Did you know that the “I Scream” line is from an old, very un-PC song written in 1927 about college boys in the way far North? Even way back then, ice cream was a hit. Actually, it appears that the ancient Chinese enjoyed “iced cream” fruity concoctions and when the Greeks and Romans and Persians found out about it, they thought it was a grand idea. On the boat, we never have ice cream … the freezer would never keep it frozen. So, when we're on land … you guessed it …an ice cream frenzy ensues. Actually, we feel it's more our duty to try different ice cream flavors and report our conclusions. Someone's gotta do it.

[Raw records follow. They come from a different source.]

Lemma pid2task_ok s pid : pids_ok s -> 0 < pid -> exists r, pid2task pid true s = Ret r s
  /\ forall t, r = Some t <-> pid < pid_max /\ pidmap s !! pid = Some t /\ own s t.
Proof.
  intros [Hm (c & Hc & [cx Hcx])] Hp. unfold pid2task, kget, kbind.
  destruct (Z.eqb_spec pid 0); [lia|]. destruct (pid >=? pid_max) eqn:Hg.
  { eexists. split; [reflexivity|]. intros t. split; [done|lia]. }
  destruct (Z.ltb_spec pid 0); [lia|]. destruct (pidmap s !! pid) as [t|] eqn:Et.
  2: { eexists. split; [reflexivity|]. intros t. split; [done|naive_solver]. }
  simpl. destruct (Hm _ _ Et) as [x Hx]. case_bool_decide as Hcur.
  - eexists. split; [reflexivity|]. intros t'. rewrite Hc in Hcur. injection Hcur as ->. split.
    + intros [= <-]. split; [lia|]. split; [done|]. exists c, cx, x. split_and!; try done. by left.
    + naive_solver.
  - rewrite (get_task_ok _ _ _ Hx). unfold current, kderef. rewrite Hc. simpl. rewrite (get_task_ok _ _ _ Hcx).
    eexists. split; [reflexivity|]. intros t'. destruct (Z.eqb_spec (t_ppid x) (t_pid cx)) as [E0|E0]; split; try done.
    + intros [= <-]. split; [lia|]. split; [done|]. exists c, cx, x. split_and!; try done. by right.
    + intros (_ & [= <-] & _). done.
    + intros (_ & [= <-] & (c' & cx' & x' & Hc' & Hcx' & Hx' & Ho)). simplify_eq. destruct Ho as [->|Ho]; [|done]. congruence.
Qed.

(** ** Queues *)

Definition has_status (s : pstate) (st : status) (t : Z) : Prop := exists x, objs s !! t = Some x /\ t_status x = st.
Definition runnable s t := has_status s TASK_RUNNABLE t.
(** A task in a queue that the scheduler skips. *)
Definition skipped s t : Prop := exists x, objs s !! t = Some x /\ t_status x <> TASK_RUNNABLE.

(** The run queue and the next queue of the CPU, newest first. *)
Record queues_ok (s : pstate) (xs ys : list Z) : Prop := {
  qo_run : dlist (qs s) MyRunq (TaskNode <$> xs);
  qo_next : dlist (qs s) MyNextq (TaskNode <$> ys);
  qo_nodup : NoDup (xs ++ ys)
}.

Lemma fmap_snoc_inv (xs : list Z) (q : qloc) l : TaskNode <$> xs = l ++ [q] -> exists xs' t, xs = xs' ++ [t] /\ q = TaskNode t /\ l = TaskNode <$> xs'.
Proof.
  intros E0. destruct xs as [|t xs' _] using rev_ind; [by destruct l|]. rewrite fmap_app in E0. simpl in E0.
  apply app_inj_tail in E0 as [<- <-]. by exists xs', t.
Qed.

Lemma notin_node (xs : list Z) t : t ∉ xs -> TaskNode t ∉ TaskNode <$> xs.
Proof. intros Ht (u & E0 & Hu)%list_elem_of_fmap. by simplify_eq. Qed.

(** Work on one queue leaves the other as it is. *)
Lemma queue_apart h h' (hd hd' : qloc) (xs ys : list Z) (ns : list qloc) : dlist h hd (TaskNode <$> xs) -> touches h ns h' ->
  ns ⊆ hd' :: (TaskNode <$> ys) -> hd ∉ hd' :: (TaskNode <$> ys) -> (forall u, hd' <> TaskNode u) -> (forall u, u ∈ xs -> u ∉ ys) ->
  dlist h' hd (TaskNode <$> xs).
Proof.
  intros Hd Ht Hns Hhd Hn Hxy. eapply dlist_touches; [exact Hd|exact Ht|]. intros q Hq Hin. apply Hns in Hq.
  apply elem_of_cons in Hin as [->|(u & -> & Hu)%list_elem_of_fmap]; [done|].
  apply elem_of_cons in Hq as [Hq|(w & [= <-] & Hw)%list_elem_of_fmap]; [by apply (Hn u)|]. by apply (Hxy u).
Qed.

Lemma head_apart hd (ys : list Z) q : (forall u, q <> TaskNode u) -> q <> hd -> q ∉ hd :: (TaskNode <$> ys).
Proof. intros Hq Hne [?|(u & E0 & _)%list_elem_of_fmap]%elem_of_cons; [done|]. by apply (Hq u). Qed.

Section Sched.
Context {M : machine}.

(** The task that is started: its new state, and the machine's. *)
Record started (s : pstate) (t : Z) (s' : pstate) : Prop := {
  st_cur : cur_task s' = Some t;
  st_self : exists x y, objs s !! t = Some x /\ objs s' !! t = Some y /\ t_status y = TASK_RUNNING /\ t_cpunum y = this_cpu
            /\ t_pid y = t_pid x /\ t_frame y = t_frame x /\ cr3 s' = t_pml4 x /\ 0 < t_budget y;
  st_others : forall u, u <> t -> objs s' !! u = objs s !! u;
  st_pids : pidmap s' = pidmap s;
  st_lock : runq_lock s' = runq_lock s
}.
Lemma teardown_ok free s t x cs s1 : objs s !! t = Some x -> t ∉ cs -> Forall (fun u => is_Some (objs s !! u)) cs ->
  dlist (qs s) (Children t) (ChildNode <$> cs) -> dlist (qs s) (Zombies t) [] -> dlist (qs s) (TaskNode t) [] ->
  free_space t s = Ret tt s1 ->
  exists s', teardown free t s = Ret tt s' /\ gone t x cs (phys s1) s s'.
Proof.
  intros Hx Ht Hex DC DZ DT Hfree. unfold teardown. rewrite (krun _ _ _ _ _ (q_get_ok s _ _ (dlist_first _ _ _ DC))).
  destruct (orphan_loop_ok t cs (S (size (qs s))) s) as (h & E1 & D1 & T1); try done.
  { apply dlist_size in DC. rewrite length_fmap in DC. lia. }
  rewrite (krun (fun s => orphan_loop (S (size (qs s))) t _ s) _ s _ _ E1). set (sA := with_objs (orphaned cs (objs s)) (with_qs h s)).
  assert (dlist (qs sA) (Zombies t) []) as DZ1.
  { eapply dlist_touches; [exact DZ|exact T1|]. intros q Hq ->%list_elem_of_singleton. set_solver. }
  rewrite (krun _ _ _ _ _ (q_get_ok sA _ _ (dlist_first _ _ _ DZ1))). cbn [head default from_option zombie_loop].
  rewrite bool_decide_true by done. rewrite kret_run.
  assert (dlist (qs sA) (TaskNode t) []) as DT1.
  { eapply dlist_touches; [exact DT|exact T1|]. intros q Hq ->%list_elem_of_singleton. set_solver. }
  destruct (list_del_self _ _ DT1) as (h2 & E2 & T2 & _). rewrite (krun _ _ _ _ _ (q_op_ok sA (fun h => list_del h (TaskNode t)) _ E2)).
  assert (objs sA !! t = Some x) as HxA by (cbn; by rewrite orphaned_lookup, bool_decide_false).
  rewrite (krun _ _ _ _ _ (get_task_ok (with_qs h2 sA) t x HxA)). unfold kmodify at 1. unfold kbind at 1.
  set (sB := with_pidmap (delete (t_pid x) (pidmap (with_qs h2 sA))) (with_qs h2 sA)).
  set (n := if bool_decide (t_type x = TASK_TYPE_USER) then u64 (nuser_tasks s - 1) else nuser_tasks s).
  assert ((if bool_decide (t_type x = TASK_TYPE_USER) then kmodify (fun s => with_users (u64 (nuser_tasks s - 1)) s) else kret tt) sB
    = Ret tt (with_users n sB)) as E3.
  { subst n. by case_bool_decide. }
  rewrite (krun _ _ _ _ _ E3). destruct (mo_free_space t s tt s1 (with_users n sB) Hfree) as (sC & E4 & Hm & Hp).
  { constructor; try done. intros u. cbn. rewrite orphaned_lookup. destruct (bool_decide (u ∈ cs)); [|done]. by destruct (objs s !! u). }
  rewrite (krun _ _ _ _ _ E4). destruct Hp as [Po Pp Pq Pc Pl Pu Pw].
  assert (is_Some (objs sC !! t)) as [y Hy].
  { apply (f_equal (fun m => m !! t)) in Po. rewrite !lookup_fmap in Po. cbn in Po. rewrite orphaned_lookup, bool_decide_false, Hx in Po by done.
    destruct (objs sC !! t); [by eexists|done]. }
  destruct (kfree_task_ok sC t y Hy) as (s' & E5 & K1 & K2 & K3 & K4 & K5 & K6 & K7). exists s'. split; [exact E5|]. constructor.
  - rewrite K1, !fmap_delete, Po. done.
  - by rewrite K2, Pp.
  - by rewrite K3, Pc.
  - by rewrite K4, Pu.
  - by rewrite K5, Pw.
  - by rewrite K6, (sm_phys _ _ Hm).
  - intros q Hq. rewrite K7, Pq by set_solver. cbn. rewrite (proj1 T2), (proj1 T1); [done|set_solver|set_solver].
Qed.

It seems most every country we've visited has ice cream. Depending on the manufacturer, the vendor and his freezer, the ice cream can be very, very good or icy and crystalline with that melted, refrozen kind of taste. Sometimes there's soft-serve. It's okay in a pinch, but definitely not our favorite. There's sugar-free and fat-free, but why bother? We opt for rich, thick, velvety ice cream in flavors to die for.
Many places tout their own regional specialties in the ice cream flavors they manufacture. There's calfate berry in Ushuaia, Argentina and wine-flavored ice creams like Malbec and Syrah in Mendoza, Argentina. Throughout South America, dulce de leche (kind of like caramel) is a major favorite. New Zealand has Hokey-Pokey (vanilla with toffee bits) and Tasmania has pepperberry. Here in New England, maple walnut is a favorite. This is the home of Ben & Jerry's, don't forget. We've tried them all. David's favorite is New York Super Fudge Chunk, followed closely by chocolate almond. My favorite is maple walnut, followed closely by … maple walnut.
We recently read that there's garlic, sweet corn and green pea ice cream flavors and even horsemeat and parakeet. Oh, I think we'd probably pass on those. As much as we like ice cream, horse glacée and parakeet sorbet just lack appeal for some reason. Burger King just introduced their Bacon Sundae. I wonder how it's doing?
We usually opt for cones so we can multi-task … walk and eat ice cream at the same time. I found out that the world’s largest ice cream cone was “built” in Gloucester, U.K. A forklift carried the ice cream, which weighed 2,204 pounds (~1000kg), and placed it on top of the cone. The cone stood about 13' (2.7m) tall. Pretty impressive. I doubt we could have eaten it all in one go, but maybe in a few tries.
So … the best ice cream in the world in our humble opinions? Without a doubt … Argentina. Helado artesenal … ice cream in Argentina is an artform. It's rich, creamy and and absolutely luscious. The flavorful tastes are outstanding. Beyond all that, the folks who serve the ice cream are artisans. They have little paddles, not scoops, and they shape the cones with care and flair. They serve the cones with little spoons, so you can daintily eat your cone. (as if!) It's a pleasure to watch them … especially knowing it's YOUR cone they're working on.
Did you know the first ice cream in a walkaway cone was served at the St. Louis World's Fair in 1904? I'm just full of trivia today, huh? It keeps my mind off eating ice cream.